First of all, I just have to say that every airline that charges a fee for baggage sucks; if they also charge for carry-on bags, they suck doubly.

Mr. Ednursesauras and I are flying on Continental, which deserves the "Profiles in Customer Disservice" award; the so-called customer service representative directed a woman with a cane to go AROUND the podium and into the cattle chute instead of letting her save a few steps and cutting across. Booooo! You get an F for that.

The other gate keeper announced that since the flight was full, EVERY carry on suitcase would be required to be properly sized in the, well, sizing thingy.

Mr.

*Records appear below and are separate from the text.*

(* ===== verification/FedObject.v ===== *)
(** * Federated objects: placements, overrides, annotations, pending controllers

    [extensions_federatedobject.go], [pkg/util/annotation],
    [pkg/util/pendingcontrollers] and the path helpers of
    [pkg/util/unstructured].  A method that changes the object returns the new
    object. *)

From Stdlib Require Import ZArith Lia String Ascii.
From S2P Require Import Prelude GoStrings K8s Types ApiTypes Unstructured Codecs.

(** ** Entries of one controller

    Placements and overrides are lists with at most one entry that counts for
    each controller: the first. *)

Section ByController.
Context {E : Type} `{!EqDecision E} (controllerOf : E -> string).

(** The index of the controller's first entry; [None] is -1. *)
Fixpoint indexOf (controller : string) (l : list E) : option nat :=
  match l with
  | [] => None
  | e :: l' => if String.eqb (controllerOf e) controller then Some 0%nat
               else S <$> indexOf controller l'
  end.

Definition getEntry (controller : string) (l : list E) : option E :=
  indexOf controller l ≫= fun i => l !! i.

(** Replace the controller's entry by [e], or append it. *)
Definition setEntry (controller : string) (e : E) (l : list E) : list E * bool :=
  match indexOf controller l with
  | None => (l ++ [e], true)
  | Some i => if bool_decide (l !! i = Some e) then (l, false) else (<[i := e]> l, true)
  end.

Definition deleteEntry (controller : string) (l : list E) : list E * bool :=
  match indexOf controller l with
  | None => (l, false)
  | Some i => (take i l ++ drop (S i) l, true)
  end.
End ByController.

(** ** Placements *)

Section FedObject.
Context `{R : GoRuntime}.

Definition setPlacements (spec : GenericFederatedObjectSpec) (ps : list PlacementWithController)
    : GenericFederatedObjectSpec :=
  {| Template := Template spec; Overrides := Overrides spec; Placements := ps; Follows := Follows spec |}.

Definition setOverrides (spec : GenericFederatedObjectSpec) (os : list OverrideWithController)
    : GenericFederatedObjectSpec :=
  {| Template := Template spec; Overrides := os; Placements := Placements spec; Follows := Follows spec |}.

Definition GetPlacementUnion (spec : GenericFederatedObjectSpec) : gset string :=
  foldl (fun set placement =>
    foldl (fun set cluster => {[cref_Cluster cluster]} ∪ set) set (Placement placement))
    ∅ (Placements spec).

Definition GetControllerPlacement (spec : GenericFederatedObjectSpec) (controller : string)
    : list ClusterReference :=
  match getEntry pwc_Controller controller (Placements spec) with
  | Some placement => Placement placement
  | None => []
  end.

Definition DeleteControllerPlacement (spec : GenericFederatedObjectSpec) (controller : string)
    : GenericFederatedObjectSpec * bool :=
  let '(ps, changed) := deleteEntry pwc_Controller controller (Placements spec) in
  (setPlacements spec ps, changed).

Definition SetControllerPlacement (spec : GenericFederatedObjectSpec) (controller : string)
    (clusterNames : list string) : GenericFederatedObjectSpec * bool :=
  match clusterNames with
  | [] => DeleteControllerPlacement spec controller
  | _ =>
      let newPlacement := sort_slice (fun x y => String.ltb (cref_Cluster x) (cref_Cluster y))
        ((fun name => {| cref_Cluster := name |}) <$> clusterNames) in
      let '(ps, changed) := setEntry pwc_Controller controller
        {| pwc_Controller := controller; Placement := newPlacement |} (Placements spec) in
      (setPlacements spec ps, changed)
  end.

(** ** Overrides *)

Definition GetControllerOverrides (spec : GenericFederatedObjectSpec) (controller : string)
    : list ClusterReferenceWithPatches :=
  match getEntry owc_Controller controller (Overrides spec) with
  | Some overrides => Override overrides
  | None => []
  end.

Definition DeleteControllerOverrides (spec : GenericFederatedObjectSpec) (controller : string)
    : GenericFederatedObjectSpec * bool :=
  let '(os, changed) := deleteEntry owc_Controller controller (Overrides spec) in
  (setOverrides spec os, changed).

Definition SetControllerOverrides (spec : GenericFederatedObjectSpec) (controller : string)
    (clusterOverrides : list ClusterReferenceWithPatches) : GenericFederatedObjectSpec * bool :=
  match clusterOverrides with
  | [] => DeleteControllerOverrides spec controller
  | _ =>
      let clusterOverrides :=
        sort_slice (fun x y => String.ltb (crp_Cluster x) (crp_Cluster y)) clusterOverrides in
      let '(os, changed) := setEntry owc_Controller controller
        {| owc_Controller := controller; Override := clusterOverrides |} (Overrides spec) in
      (setOverrides spec os, changed)
  end.
End FedObject.

(** ** Annotations ([pkg/util/annotation])

    The object is never nil here. *)

Definition HasAnnotationKey (o : FederatedObject) (key : string) : bool :=
  bool_decide (is_Some (fo_Annotations o !! key)).

Definition HasAnnotationKeyValue (o : FederatedObject) (key value : string) : bool :=
  match fo_Annotations o !! key with Some v => String.eqb value v | None => false end.

Definition AddAnnotation (o : FederatedObject) (key value : string) : (FederatedObject * bool) + string :=
  if String.eqb key "" then inr "key is a empty string."%string
  else if HasAnnotationKeyValue o key value then inl (o, false)
  else inl (SetAnnotations o (<[key := value]> (fo_Annotations o)), true).

Definition RemoveAnnotation (o : FederatedObject) (key : string) : (FederatedObject * bool) + string :=
  if negb (HasAnnotationKey o key) then inl (o, false)
  else inl (SetAnnotations o (delete key (fo_Annotations o)), true).

(** ** Pending controllers ([pkg/util/pendingcontrollers]) *)

Notation PendingControllers := (list (list string)).

Definition NormalizeControllers (controllers : PendingControllers) : PendingControllers :=
  foldl (fun output inner => match inner with [] => output | _ => output ++ [inner] end) [] controllers.

Section Pending.
Context `{K : Kubernetes} `{C : !Codecs}.

Definition GetPendingControllers (o : FederatedObject) : PendingControllers + string :=
  match fo_Annotations o !! PendingControllersAnnotation with
  | None => inr ("annotation " ++ PendingControllersAnnotation ++ " does not exist")%string
  | Some value =>
      match Unmarshal_PendingControllers value with
      | inr err => inr ("failed to unmarshal json: " ++ err)%string
      | inl controllers => inl (NormalizeControllers controllers)
      end
  end.

Definition SetPendingControllers (o : FederatedObject) (controllers : PendingControllers)
    : (FederatedObject * bool) + string :=
  let controllers := NormalizeControllers controllers in
  match Marshal_PendingControllers controllers with
  | inr err => inr ("failed to marshal json: " ++ err)%string
  | inl annotationValue =>
      match AddAnnotation o PendingControllersAnnotation annotationValue with
      | inr err => inr ("failed to add annotation: " ++ err)%string
      | inl res => inl res
      end
  end.

(** The groups after the first one that holds [current]. *)
Fixpoint GetDownstreamControllers (allControllers : PendingControllers) (current : string)
    : PendingControllers :=
  match allControllers with
  | [] => []
  | controllerGroup :: rest =>
      if existsb (String.eqb current) controllerGroup then rest
      else GetDownstreamControllers rest current
  end.

(** Without the first occurrence of [toRemove]. *)
Fixpoint removeFirst (toRemove : string) (group : list string) : list string :=
  match group with
  | [] => []
  | controller :: group' =>
      if String.eqb controller toRemove then group' else controller :: removeFirst toRemove group'
  end.

Definition UpdatePendingControllers (o : FederatedObject) (toRemove : string)
    (shouldSetDownstream : bool) (allControllers : PendingControllers) : (FederatedObject * bool) + string :=
  match GetPendingControllers o with
  | inr err => inr ("failed to get remaining pending controllers: " ++ err)%string
  | inl pendingControllers =>
      let '(currentPendingControllers, restPendingControllers) :=
        match pendingControllers with [] => ([], []) | g :: rest => (g, rest) end in
      let currentPendingControllers := removeFirst toRemove currentPendingControllers in
      let restPendingControllers :=
        if shouldSetDownstream then GetDownstreamControllers allControllers toRemove
        else restPendingControllers in
      SetPendingControllers o (currentPendingControllers :: restPendingControllers)
  end.

Definition ControllerDependenciesFulfilled (o : FederatedObject) (controllerName : string)
    : bool + string :=
  match GetPendingControllers o with
  | inr err => inr err
  | inl [] => inl true
  | inl (currentControllerGroup :: _) => inl (existsb (fun c => String.eqb c controllerName) currentControllerGroup)
  end.
End Pending.

(** ** Paths ([pkg/util/unstructured]) *)

Definition SplitDotPath (dotPath : string) (prefixFields : list string) : list string :=
  foldl (fun result pathComp => if negb (String.eqb pathComp "") then result ++ [pathComp] else result)
    prefixFields (split_on "." dotPath).

Definition ToSlashPath (dotPath : string) : string :=
  ("/" ++ String.concat "/" (SplitDotPath dotPath []))%string.

Example ToSlashPath_replicas : ToSlashPath "spec.replicas" = "/spec/replicas"%string.
Proof. reflexivity. Qed.

Section Template.
Context `{K : Kubernetes} `{C : !Codecs}.

(** [%v] of the prefix fields, a list of strings. *)
Definition GetInt64FromPath (value : Unstructured) (path : string) (prefixFields : list string)
    : option Z + string :=
  match NestedInt64 (uns_Object value) (SplitDotPath path prefixFields) with
  | inr err => inr ("cannot access [" ++ String.concat " " prefixFields ++ "]: " ++ err)%string
  | inl v => inl v
  end.

Definition GetTemplateAsUnstructured (spec : GenericFederatedObjectSpec) : Unstructured + string :=
  Unstructured_UnmarshalJSON (Template spec).

Definition GetTemplateMetadata (spec : GenericFederatedObjectSpec) : TemplateMetadata + string :=
  Unmarshal_Metadata (Template spec).
End Template.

EdN and I amused ourselves by predicting which bags would get the heave-ho into the dungeon of checked baggage.

Seriously? Some of the bags were TWICE the legal size; no way was it fair to have them stuffed into the overhead. Yet people were actually ARGUING about, which is when it got really funny. To us, of course.

One woman had a purple trapezoid shaped bag; yep, I said trapezoid. She kept insisting, "but really, see? It's squishy, it'll fit!". This was after she had removed a computer and some dirty laundry from the bag.

Lady,no matter if you put brought that bag into the cabin empty, the base is STILL too wide to fit. NEXT!

"Oh, look. This next one is huge! No way that gets in. I think it weighs about 50 pounds."

"I think it probably contains frozen fish; what if it melts and starts stinking?"

"What is wrong with these people?"

It occurred to me that these are probably the same self-centered and needy people who frequent ER's, and that it would probably be fun to compare notes with some of these airline people. Over cocktails, of course.

The pseudo-sick public sucks. The traveling public sucks equally. I think, though, that because flight/gate attendants have the final say on who gets on and who doesn't they might have the advantage over ER nurses. At least they are being evaluated on customer service, not nursing care which has somehow been lumped into customer service. Not to mention the advantage of having air marshalls who REALLY have the last word. It is no wonder that a veteran flight attendant, after a verbal altercation with a passenger that should have been ejected/arrested/flogged, made a public farewell announcement, grabbed a couple of beers, and fled down the emergency chute. He deserves a fecking medal.

2 comments:

Anne said...

LMAO. Period. One of your best!

EDNurseasauras said...

Nah, it's all crap!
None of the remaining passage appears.